§ TASK TO CARRY OUT
As soon as the line containing "destruct H as" appears in the material below, start returning lines exactly, and end with the line containing "FileLocation.validate, Exc.bind, Exc.throw_if.".
-------
(** How two numbers compare: not at all when one is NaN, otherwise in
    exactly one of three ways. *)
Lemma number_order (x y : number) :
  let lt := (x <? y)%float in
  let le := (x <=? y)%float in
  let gt := (y <? x)%float in
  let ge := (y <=? x)%float in
  (is_nan x || is_nan y = true
   /\ lt = false /\ le = false /\ gt = false /\ ge = false)
  \/ (is_nan x || is_nan y = false
      /\ ((lt = true /\ le = true /\ gt = false /\ ge = false)
          \/ (lt = false /\ le = true /\ gt = false /\ ge = true)
          \/ (lt = false /\ le = false /\ gt = true /\ ge = true))).
Proof.
  cbv zeta. rewrite !ltb_spec, !leb_spec. unfold SFltb, SFleb.
  rewrite (SFcompare_antisym (Prim2SF x) (Prim2SF y)).
  assert (Hnan : is_nan x || is_nan y = true
                 <-> SFcompare (Prim2SF x) (Prim2SF y) = None).
  { rewrite SFcompare_None, orb_true_iff, !is_nan_spec. reflexivity. }
  revert Hnan.
  destruct (SFcompare (Prim2SF x) (Prim2SF y)) as [[| |] |]; simpl;
    intros Hnan.
  4: { left. split; [apply Hnan; reflexivity | tauto]. }
  all: right; split; [| tauto].
  all: destruct (is_nan x || is_nan y); [| reflexivity].
  all: destruct Hnan as [Hnan _]; discriminate (Hnan eq_refl).
Qed.

(** The two guards of the size validator, [fileSize <= 0] and
    [fileSize > 10485760], both fail exactly on the sizes in range and
    on NaN. *)
Lemma size_guards_false (size : number) :
  number_le size 0 || number_gt size 10485760 = false
  <-> size_in_range size \/ NotANumber size.
Proof.
  unfold number_le, number_gt, size_in_range, NotANumber.
  destruct (number_order size 0) as [[N0 [A0 [B0 [C0 D0]]]] | [N0 H0]];
    destruct (number_order size 10485760)
      as [[N1 [A1 [B1 [C1 D1]]]] | [N1 H1]].
  all: change (is_nan 0) with false in N0.
  all: change (is_nan 10485760) with false in N1.
  all: rewrite orb_false_r in N0, N1.
  all: try congruence.
  - rewrite B0, C1, N0. simpl. split; [auto | reflexivity].
  - rewrite N0.
    destruct H0 as [[A0 [B0 [C0 D0]]] | [[A0 [B0 [C0 D0]]]
                                       | [A0 [B0 [C0 D0]]]]];
      destruct H1 as [[A1 [B1 [C1 D1]]] | [[A1 [B1 [C1 D1]]]
                                         | [A1 [B1 [C1 D1]]]]];
      rewrite ?B0, ?C0, ?B1, ?C1; simpl;
      split; intros H; try discriminate H; auto;
      destruct H as [[H2 H3] | H]; congruence.
Qed.

Lemma size_guards_true (size : number) :
  number_le size 0 || number_gt size 10485760 = true
  <-> ~ (size_in_range size \/ NotANumber size).
Proof.
  rewrite <- size_guards_false. now destruct (_ || _).
Qed.

End NumberFacts.

(** ** FileLocation: construction *)

Section LocationConstruction.

Variables container path : jsstring.

(** The constructor, by the outcome of its four tests. *)
Lemma FileLocation_new_tests :
  FileLocation.new container path =
  if falsy container || (List.length (trim container) =? 0)%nat
  then Throw (InvalidFileLocationError FileLocation.msg_container_empty)
  else if falsy path || (List.length (trim path) =? 0)%nat
  then Throw (InvalidFileLocationError FileLocation.msg_path_empty)
  else if includes path (lit "..")
  then Throw (InvalidFileLocationError FileLocation.msg_traversal)
  else if startsWith path (lit "/")
  then Throw (InvalidFileLocationError FileLocation.msg_leading_slash)
  else Normal (FileLocation.mk container path).
Proof.
  unfold FileLocation.new, FileLocation.validate, Exc.bind, Exc.throw_if.
  cbn [FileLocation.container FileLocation.path].
  case_tests; reflexivity.
Qed.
-------
§ EXERCISE OUTPUT
      destruct H as [[H2 H3] | H]; congruence.
Qed.

Lemma size_guards_true (size : number) :
  number_le size 0 || number_gt size 10485760 = true
  <-> ~ (size_in_range size \/ NotANumber size).
Proof.
  rewrite <- size_guards_false. now destruct (_ || _).
Qed.

End NumberFacts.

(** ** FileLocation: construction *)

Section LocationConstruction.

Variables container path : jsstring.

(** The constructor, by the outcome of its four tests. *)
Lemma FileLocation_new_tests :
  FileLocation.new container path =
  if falsy container || (List.length (trim container) =? 0)%nat
  then Throw (InvalidFileLocationError FileLocation.msg_container_empty)
  else if falsy path || (List.length (trim path) =? 0)%nat
  then Throw (InvalidFileLocationError FileLocation.msg_path_empty)
  else if includes path (lit "..")
  then Throw (InvalidFileLocationError FileLocation.msg_traversal)
  else if startsWith path (lit "/")
  then Throw (InvalidFileLocationError FileLocation.msg_leading_slash)
  else Normal (FileLocation.mk container path).
Proof.
  unfold FileLocation.new, FileLocation.validate, Exc.bind, Exc.throw_if.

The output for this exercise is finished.